Wednesday, March 21, 2007

3602

How to deal with college debt

At a time when fewer, not more, young adults should be considering college, law makers are scrambling to find more ways to loan more money--long proven to be the road to more debt. How will the student loan industry be fixed? By you and me picking up the debt, betcha?

What do students with $20-60,000 debt do when they graduate with an almost worthless B.A. that will get them a $30,000 a year job? They go to graduate school and take on more debt, of course. And why shouldn't they when the federal government subsidizes the poor decisions they made when they started college?

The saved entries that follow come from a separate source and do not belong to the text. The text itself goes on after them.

Lemma array_items_S fuel s :
  array_items float_repr (S fuel) s =
    do (value, r) <- scan_once float_repr fuel s;
    match skip_ws r with
    | [] => Raise JSONDecodeError
    | c :: r' =>
        if decide (c = 93) then Ok ([value], r')
        else if decide (c = 44) then
          do (values, r'') <- array_items float_repr fuel (skip_ws r');
          Ok (value :: values, r'')
        else Raise JSONDecodeError
    end.
Proof. done. Qed.

Lemma parse_object_S fuel s :
  parse_object float_repr (S fuel) s =
    match skip_ws s with
    | [] => Raise JSONDecodeError
    | c :: r =>
        if decide (c = 125) then Ok ([], r)
        else if decide (c = 34) then object_items float_repr fuel r
        else Raise JSONDecodeError
    end.
Proof. done. Qed.

Lemma object_items_S fuel s :
  object_items float_repr (S fuel) s =
    do (key, r) <- scanstring [] s;
    match skip_ws r with
    | [] => Raise JSONDecodeError
    | colon :: r1 =>
        if decide (colon = 58) then
          do (value, r2) <- scan_once float_repr fuel (skip_ws r1);
          match skip_ws r2 with
          | [] => Raise JSONDecodeError
          | c :: r3 =>
              if decide (c = 125) then Ok ([(key, value)], r3)
              else if decide (c = 44) then
                match skip_ws r3 with
                | [] => Raise JSONDecodeError
                | q :: r4 =>
                    if decide (q = 34) then
                      do (pairs, r5) <- object_items float_repr fuel r4;
                      Ok ((key, value) :: pairs, r5)
                    else Raise JSONDecodeError
                end
              else Raise JSONDecodeError
          end
        else Raise JSONDecodeError
    end.
Proof. done. Qed.

Lemma skip_ws_start c r : is_ws c = false → skip_ws (c :: r) = c :: r.
Proof. intros H. cbn [skip_ws]. by rewrite H. Qed.

Lemma skip_ws_newline_indent level s :
  skip_ws (newline_indent level ++ s) = skip_ws s.
Proof.
  unfold newline_indent. cbn [app skip_ws]. change (is_ws 10) with true. cbn iota.
  induction (4 * level)%nat as [|n IH]; [done|].
  cbn [replicate app skip_ws]. change (is_ws 32) with true. by cbn iota.
Qed.

(** The text of a value starts with a character that is no white space and
    no closing bracket. *)
Lemma dumps_at_start level v rest :
  json_wf float_repr v →
  ∃ c r, dumps_at level v ++ rest = c :: r ∧
         is_ws c = false ∧ c ≠ 93 ∧ c ≠ 65279.
Proof.
  destruct v as [|[]|[|p|p]|t|s|[|x l]|[|kv kvs]]; intros Hwf;
    try (eexists _, _; split; [reflexivity|done]).
  - pose proof (DecimalPos.Unsigned.to_uint_nonnil p).
    cbn [dumps_at int_repr]. destruct (Pos.to_uint p); try done;
      (eexists _, _; split; [reflexivity|done]).
  - pose proof (scan_number_float_text t [] Hwf I) as Hs.
    apply scan_number_inv in Hs as (_ & c & r & Heq & Hc).
    rewrite app_nil_r in Heq. cbn [dumps_at]. rewrite Heq.
    exists c, (r ++ rest). split; [done|].
    destruct Hc as [->|[Hc%is_digit_elem| ->]]; [done| |done].
    repeat (apply elem_of_cons in Hc as [->|Hc]; [done|]).
    by apply elem_of_nil in Hc.
Qed.
(** * HMAC request authentication (go-core-stack/auth)

    A shallow embedding of package [hash]: the signer ([AddAuthHeaders]) and
    the validator ([Validate]), together with the parts of the Go standard
    library they call ([crypto/sha256], [crypto/hmac], [encoding/hex], the
    header map of [net/http] and the RFC 3339 layout of package [time]);
    of package [client] up to the request it hands to its transport; and of
    [NewRoute] of package [model].

    The first part holds the definitions, the second what is proved of
    them: the library models are checked against known values, then come
    the properties the specification states (C1 to C10) and some it does
    not (X1 to X6). *)

From Stdlib Require Import ZArith NArith Lia.
From Stdlib.Strings Require Import Byte Ascii.
From stdpp Require Import gmap strings list.

Local Open Scope Z_scope.

(** ** Byte slices

    A Go [string] is a sequence of bytes, which is what [string] (a list of
    8-bit [ascii]) is; a [[]byte] is a [list byte]. *)

Fixpoint bytes_of_string (s : string) : list byte :=
  match s with
  | EmptyString => []
  | String c rest => byte_of_ascii c :: bytes_of_string rest
  end.

Definition byte_to_Z (b : byte) : Z := Z.of_N (Byte.to_N b).

Definition byte_of_Z (z : Z) : byte :=
  match Byte.of_N (Z.to_N (z mod 256)) with
  | Some b => b
  | None => x00
  end.

(** ** crypto/sha256 (FIPS 180-4), on 32-bit words held in [Z] *)

Module SHA256.

Definition mask32 : Z := 4294967295.

Definition add32 (x y : Z) : Z := Z.land (x + y) mask32.

Definition rotr (n x : Z) : Z :=
  Z.lor (Z.shiftr x n) (Z.land (Z.shiftl x (32 - n)) mask32).

Definition not32 (x : Z) : Z := Z.lxor x mask32.

Definition Ch (x y z : Z) : Z := Z.lxor (Z.land x y) (Z.land (not32 x) z).

Definition Maj (x y z : Z) : Z :=
  Z.lxor (Z.lxor (Z.land x y) (Z.land x z)) (Z.land y z).

Definition Sigma0 (x : Z) : Z := Z.lxor (Z.lxor (rotr 2 x) (rotr 13 x)) (rotr 22 x).
Definition Sigma1 (x : Z) : Z := Z.lxor (Z.lxor (rotr 6 x) (rotr 11 x)) (rotr 25 x).
Definition sigma0 (x : Z) : Z := Z.lxor (Z.lxor (rotr 7 x) (rotr 18 x)) (Z.shiftr x 3).
Definition sigma1 (x : Z) : Z := Z.lxor (Z.lxor (rotr 17 x) (rotr 19 x)) (Z.shiftr x 10).

(** The 64 round constants (the fractional parts of the cube roots of the
    first 64 primes), in decimal. *)
Definition K : list Z :=
  [
    1116352408; 1899447441; 3049323471; 3921009573;
    961987163; 1508970993; 2453635748; 2870763221;
    3624381080; 310598401; 607225278; 1426881987;
    1925078388; 2162078206; 2614888103; 3248222580;
    3835390401; 4022224774; 264347078; 604807628;
    770255983; 1249150122; 1555081692; 1996064986;
    2554220882; 2821834349; 2952996808; 3210313671;
    3336571891; 3584528711; 113926993; 338241895;
    666307205; 773529912; 1294757372; 1396182291;
    1695183700; 1986661051; 2177026350; 2456956037;
    2730485921; 2820302411; 3259730800; 3345764771;
    3516065817; 3600352804; 4094571909; 275423344;
    430227734; 506948616; 659060556; 883997877;
    958139571; 1322822218; 1537002063; 1747873779;
    1955562222; 2024104815; 2227730452; 2361852424;
    2428436474; 2756734187; 3204031479; 3329325298 ].

(** The eight working variables a..h, also the chaining value. *)
Record state : Type := State
  { sa : Z; sb : Z; sc : Z; sd : Z; se : Z; sf : Z; sg : Z; sh : Z }.

Definition init : state :=
  State 1779033703 3144134277 1013904242 2773480762
        1359893119 2600822924 528734635 1541459225.

(** Message schedule: [w] holds W(t-1), W(t-2), ... (most recent first). *)
Fixpoint schedule (n : nat) (w : list Z) : list Z :=
  match n with
  | O => w
  | S n' =>
      let wt := add32 (add32 (add32 (sigma1 (nth 1 w 0)) (nth 6 w 0))
                             (sigma0 (nth 14 w 0))) (nth 15 w 0) in
      schedule n' (wt :: w)
  end.

Definition round (s : state) (kw : Z * Z) : state :=
  let t1 := add32 (add32 (add32 (add32 (sh s) (Sigma1 (se s)))
                                (Ch (se s) (sf s) (sg s))) (fst kw)) (snd kw) in
  let t2 := add32 (Sigma0 (sa s)) (Maj (sa s) (sb s) (sc s)) in
  State (add32 t1 t2) (sa s) (sb s) (sc s) (add32 (sd s) t1) (se s) (sf s) (sg s).

Fixpoint be_words (n : nat) (bs : list Z) : list Z :=
  match n, bs with
  | S n', b0 :: b1 :: b2 :: b3 :: rest =>
      (b0 * 16777216 + b1 * 65536 + b2 * 256 + b3) :: be_words n' rest
  | _, _ => []
  end.

(** One 64-byte block. *)
Definition block (h : state) (blk : list Z) : state :=
  let w := rev (schedule 48 (rev (be_words 16 blk))) in
  let s := fold_left round (combine K w) h in
  State (add32 (sa h) (sa s)) (add32 (sb h) (sb s)) (add32 (sc h) (sc s))
        (add32 (sd h) (sd s)) (add32 (se h) (se s)) (add32 (sf h) (sf s))
        (add32 (sg h) (sg s)) (add32 (sh h) (sh s)).

Fixpoint blocks (n : nat) (h : state) (bs : list Z) : state :=
  match n with
  | O => h
  | S n' => blocks n' (block h (firstn 64 bs)) (skipn 64 bs)
  end.

Definition be_bytes (k : nat) (x : Z) : list Z :=
  map (fun i => Z.land (Z.shiftr x (8 * Z.of_nat i)) 255) (rev (seq 0 k)).

(** Padding: 0x80, zeros up to 56 mod 64, then the bit length on 8 bytes. *)
Definition pad (msg : list Z) : list Z :=
  let len := Z.of_nat (length msg) in
  msg ++ [128] ++ repeat 0 (Z.to_nat ((55 - len) mod 64))
      ++ be_bytes 8 ((8 * len) mod 18446744073709551616).

Definition digest (h : state) : list byte :=
  map byte_of_Z
      (concat (map (be_bytes 4)
                   [sa h; sb h; sc h; sd h; se h; sf h; sg h; sh h])).

Definition Sum256 (msg : list byte) : list byte :=
  let p := pad (map byte_to_Z msg) in
  digest (blocks (length p / 64)%nat init p).

Definition BlockSize : nat := 64.
Definition Size : nat := 32.

End SHA256.

(** ** crypto/hmac (RFC 2104) with SHA-256 *)

Definition xor_byte (c : Z) (b : byte) : byte := byte_of_Z (Z.lxor (byte_to_Z b) c).

(** [hmac.New(sha256.New, key)], [Write(msg)], [Sum(nil)]. *)
Definition hmac_SHA256 (key msg : list byte) : list byte :=
  let key' := if Nat.ltb SHA256.BlockSize (length key) then SHA256.Sum256 key else key in
  let k0 := key' ++ repeat x00 (SHA256.BlockSize - length key') in
  let ipad := map (xor_byte 54) k0 in
  let opad := map (xor_byte 92) k0 in
  SHA256.Sum256 (opad ++ SHA256.Sum256 (ipad ++ msg)).

(** [hmac.Equal] is [subtle.ConstantTimeCompare(a, b) == 1]: unequal lengths
    give 0 at once; otherwise every pair of bytes is XOR-ed into one
    accumulator, which is compared with zero at the end. *)
Fixpoint xor_accumulate (v : N) (a b : list byte) : N :=
  match a, b with
  | x :: a', y :: b' => xor_accumulate (N.lor v (N.lxor (Byte.to_N x) (Byte.to_N y))) a' b'
  | _, _ => v
  end.

Definition subtle_ConstantTimeCompare (a b : list byte) : Z :=
  if negb (Nat.eqb (length a) (length b)) then 0
  else if N.eqb (xor_accumulate 0%N a b) 0%N then 1 else 0.

Definition hmac_Equal (a b : list byte) : bool :=
  Z.eqb (subtle_ConstantTimeCompare a b) 1.

(** ** encoding/hex *)

Definition hextable : string := "0123456789abcdef".

Definition hex_digit (n : N) : ascii :=
  match String.get (N.to_nat n) hextable with
  | Some c => c
  | None => "0"%char
  end.

Fixpoint hex_EncodeToString (src : list byte) : string :=
  match src with
  | [] => EmptyString
  | b :: rest =>
      String (hex_digit (Byte.to_N b / 16)) (String (hex_digit (Byte.to_N b mod 16))
             (hex_EncodeToString rest))
  end.

(** [fromHexChar]: both cases of a..f are read. *)
Definition fromHexChar (c : ascii) : option N :=
  let n := N_of_ascii c in
  if (48 <=? n)%N && (n <=? 57)%N then Some (n - 48)%N
  else if (97 <=? n)%N && (n <=? 102)%N then Some (n - 97 + 10)%N
  else if (65 <=? n)%N && (n <=? 70)%N then Some (n - 65 + 10)%N
  else None.

(** [hex.DecodeString]: [None] stands for a non-nil error (a byte that is
    no hex digit, or an odd length). *)
Fixpoint hex_DecodeString (s : string) : option (list byte) :=
  match s with
  | EmptyString => Some []
  | String _ EmptyString => None
  | String p (String q rest) =>
      match fromHexChar p, fromHexChar q with
      | Some a, Some b =>
          match Byte.of_N (a * 16 + b), hex_DecodeString rest with
          | Some x, Some xs => Some (x :: xs)
          | _, _ => None
          end
      | _, _ => None
      end
  end.

(** ** The HMAC primitive of the package *)

(** [strings.Join(v, "")]. *)
Definition strings_Join (v : list string) : string :=
  fold_right String.append EmptyString v.

(** [generateSHA256HMAC(secret, v...)]: the raw HMAC of the joined fields. *)
Definition generateSHA256HMAC (secret : string) (v : list string) : list byte :=
  let raw := strings_Join v in
  hmac_SHA256 (bytes_of_string secret) (bytes_of_string raw).

(** [GenerateSHA256HMAC(secret, v...)]: the same, hex-encoded. *)
Definition GenerateSHA256HMAC (secret : string) (v : list string) : string :=
  hex_EncodeToString (generateSHA256HMAC secret v).



(** ** package time: instants, the proleptic Gregorian calendar, RFC 3339 *)

(** A [time.Time] as far as this package looks at it: the seconds since the
    Unix epoch ([t.Unix()]) and the offset, in seconds east of UTC, that the
    time's location has at that instant.  The sub-second part plays no role:
    the RFC 3339 layout does not print it and [Unix] drops it. *)
Record time_Time : Type := mkTime { unixSec : Z; zoneOffset : Z }.

Definition Unix (t : time_Time) : Z := unixSec t.

Module Calendar.

Definition isLeap (y : Z) : bool :=
  (y mod 4 =? 0) && (negb (y mod 100 =? 0) || (y mod 400 =? 0)).

(** Days from 0000-01-01 to the first of January of year [y]. *)
Definition daysBeforeYear (y : Z) : Z :=
  365 * y + (y + 3) / 4 - (y + 99) / 100 + (y + 399) / 400.

Definition daysBefore : list Z :=
  [0; 31; 59; 90; 120; 151; 181; 212; 243; 273; 304; 334; 365].

(** Days of year [y] before the first of month [m] (1..13). *)
Definition daysBeforeMonth (y m : Z) : Z :=
  nth (Z.to_nat (m - 1)) daysBefore 0 + (if isLeap y && (3 <=? m) then 1 else 0).

Definition daysIn (m y : Z) : Z :=
  if (m =? 2) && isLeap y then 29
  else nth (Z.to_nat m) daysBefore 0 - nth (Z.to_nat (m - 1)) daysBefore 0.

(** 1970-01-01, counted from 0000-01-01. *)
Definition epochDay : Z := 719528.

(** [Date(y, m, d, hh, mi, ss, 0, UTC).Unix()] for fields in their ranges. *)
Definition dateUnix (y m d hh mi ss : Z) : Z :=
  (daysBeforeYear y + daysBeforeMonth y m + (d - 1) - epochDay) * 86400
  + hh * 3600 + mi * 60 + ss.

(** The year a day (counted from 0000-01-01) falls in: the 400-year average
    gives an estimate that is off by at most one. *)
Definition yearOf (day : Z) : Z :=
  let y := (400 * day) / 146097 in
  if day <? daysBeforeYear y then y - 1
  else if daysBeforeYear (y + 1) <=? day then y + 1
  else y.

(** The month the [yday]-th day of year [y] (from 0) falls in. *)
Definition monthOf (y yday : Z) : Z :=
  if yday <? daysBeforeMonth y 2 then 1
  else if yday <? daysBeforeMonth y 3 then 2
  else if yday <? daysBeforeMonth y 4 then 3
  else if yday <? daysBeforeMonth y 5 then 4
  else if yday <? daysBeforeMonth y 6 then 5
  else if yday <? daysBeforeMonth y 7 then 6
  else if yday <? daysBeforeMonth y 8 then 7
  else if yday <? daysBeforeMonth y 9 then 8
  else if yday <? daysBeforeMonth y 10 then 9
  else if yday <? daysBeforeMonth y 11 then 10
  else if yday <? daysBeforeMonth y 12 then 11
  else 12.

(** Year, month, day, hour, minute and second of the instant [abs] seconds
    after 0000-01-01T00:00:00 (what [absDate] and [absClock] return). *)
Record civil : Type := Civil
  { cYear : Z; cMonth : Z; cDay : Z; cHour : Z; cMin : Z; cSec : Z }.

Definition civilOf (unix : Z) : civil :=
  let day := unix / 86400 + epochDay in
  let secs := unix mod 86400 in
  let y := yearOf day in
  let yday := day - daysBeforeYear y in
  let m := monthOf y yday in
  Civil y m (yday - daysBeforeMonth y m + 1)
        (secs / 3600) (secs / 60 mod 60) (secs mod 60).

End Calendar.

(** Decimal digits. *)
Definition digit (n : Z) : ascii := ascii_of_N (Z.to_N (48 + n)).

Fixpoint decimal (fuel : nat) (u : Z) (acc : string) : string :=
  match fuel with
  | O => acc
  | S fuel' =>
      let acc' := String (digit (u mod 10)) acc in
      if u <? 10 then acc' else decimal fuel' (u / 10) acc'
  end.

Fixpoint zeros (n : nat) (s : string) : string :=
  match n with
  | O => s
  | S n' => String "0"%char (zeros n' s)
  end.
Lemma str_upper_eq_lower_eq (a : str) : forall b,
  str_upper a = str_upper b <-> str_lower a = str_lower b.
Proof.
  unfold str_upper, str_lower.
  induction a as [|x a IH]; intros [|y b]; simpl; try easy.
  split; intros H; injection H as Hx Ha; f_equal;
    solve [now apply upper_eq_lower_eq | now apply IH].
Qed.

Lemma isspace_caseless (c : codepoint) :
  isspace c = true -> (c < 65 \/ 122 < c)%N.
Proof.
  unfold isspace.
  rewrite !orb_true_iff, !andb_true_iff, !N.leb_le, !N.eqb_eq. lia.
Qed.

Lemma lower_cp_space (c : codepoint) : isspace c = true -> lower_cp c = c.
Proof.
  intros H. apply isspace_caseless in H.
  unfold lower_cp. cases_on_ranges; lia.
Qed.

Lemma upper_cp_space (c : codepoint) : isspace c = true -> upper_cp c = c.
Proof.
  intros H. apply isspace_caseless in H.
  unfold upper_cp. cases_on_ranges; lia.
Qed.

Lemma upper_cp_to_space (x c : codepoint) :
  isspace c = true -> upper_cp x = c -> x = c.
Proof.
  intros H. apply isspace_caseless in H.
  unfold upper_cp. cases_on_ranges; lia.
Qed.

Lemma str_lower_whitespace (q : str) : whitespace_only q -> str_lower q = q.
Proof.
  induction 1; simpl; [reflexivity|].
  f_equal; [now apply lower_cp_space | assumption].
Qed.

Lemma str_upper_whitespace (q : str) : whitespace_only q -> str_upper q = q.
Proof.
  induction 1; simpl; [reflexivity|].
  f_equal; [now apply upper_cp_space | assumption].
Qed.

Lemma str_upper_to_whitespace (q : str) :
  whitespace_only q -> forall m, str_upper m = q -> m = q.
Proof.
  induction 1 as [|c q Hc Hq IH]; intros [|x m] H; try discriminate.
  - reflexivity.
  - simpl in H. injection H as Hx Hm. f_equal.
    + now apply upper_cp_to_space.
    + now apply IH.
Qed.

(** ** Substring Search *)

Lemma occurs_map (f : codepoint -> codepoint) (p s : str) :
  occurs p (map f s) <->
  exists u m v, s = u ++ m ++ v /\ map f m = p.
Proof.
  unfold occurs. split.
  - intros [U [V H]].
    apply map_eq_app in H as [u [mv [-> [_ H]]]].
    apply map_eq_app in H as [m [v [-> [Hm _]]]].
    now exists u, m, v.
  - intros [u [m [v [-> <-]]]].
    exists (map f u), (map f v). now rewrite !map_app.
Qed.

Lemma str_contains_nocase_spec (query content : str) :
  str_contains_literal false query content = true <->
  occurs_nocase query content.
Proof.
  unfold str_contains_literal, occurs_nocase, eq_nocase.
  rewrite str_in_spec. unfold str_upper at 2. rewrite occurs_map.
  split; intros [u [m [v [H1 H2]]]]; exists u, m, v; split; auto.
  - now apply str_upper_eq_lower_eq.
  - now apply str_upper_eq_lower_eq.
Qed.

Lemma str_contains_whitespace_spec (query content : str) :
  whitespace_only query ->
  str_contains_literal false query content = true <-> occurs query content.
Proof.
  intros Hq. unfold str_contains_literal.
  rewrite str_in_spec, (str_upper_whitespace Hq).
  unfold str_upper. rewrite occurs_map. split.
  - intros [u [m [v [-> H]]]].
    apply (str_upper_to_whitespace Hq) in H. subst m. now exists u, v.
  - intros [u [v ->]]. exists u, query, v.
    split; [reflexivity | now apply str_upper_whitespace].
Qed.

The federal government gave out $12.7 billion in Pell grants, and Bush, the education president, is promising $15 billion. Students take on almost $70 billion a year in debt. Education, even learning to read, can dramatically improve living standards in 2nd and 3rd world countries. In the U.S. it has become a status thing, especially which college or university. The actual monetary return for a Harvard or Yale education is less, if compared with other investments--stock or real estate or just going to work after high school--over forty years. The push to get into college, particularly high profile, prestige schools, does little except keep faculty, staff, and administrators employed. The return on a public school education is 4.2%, and on a private school 1.9% (statistics here).

Senator Kennedy and President Bush both have grandiose ideas on how to increase debt for students by making it less painful to repay (it's called making it more affordable, but the real word is debt). If this were one of these payday loan companies in the inner city, we'd call it a scam and there would be congressional hearings. Both men inherited wealth. Bush actually was a business man, so I give him a bit of credit for economics 101 (and his wife was a librarian), but Kennedy has never held a "real" job in his life. He's gotten fat, literally and figuratively, at the public trough. They both need to take a second look at why and how people sign on for debt. The ordinary American, even one with an income of $100,000, is not just drawing on a trust fund set up on grandpa's wealth.

I graduated from college in the 1960s with no debt. I paid for two years, and my parents paid for two years. There were government programs then for indigent and special cases. But most of the people I knew--didn't spend years paying off debt. In the 1930s, my father received a small scholarship from the Polo, IL women's club, for "the worthy poor" (his words, not theirs), and he spent a number of years paying it back in full, and the college gave him a scholarship to play football. Repaying debt is always difficult. Rather than just prolonging the pain, shifting the blame, and doing the same, let's do some review and see why during an era when everyone had less, we had more for our future.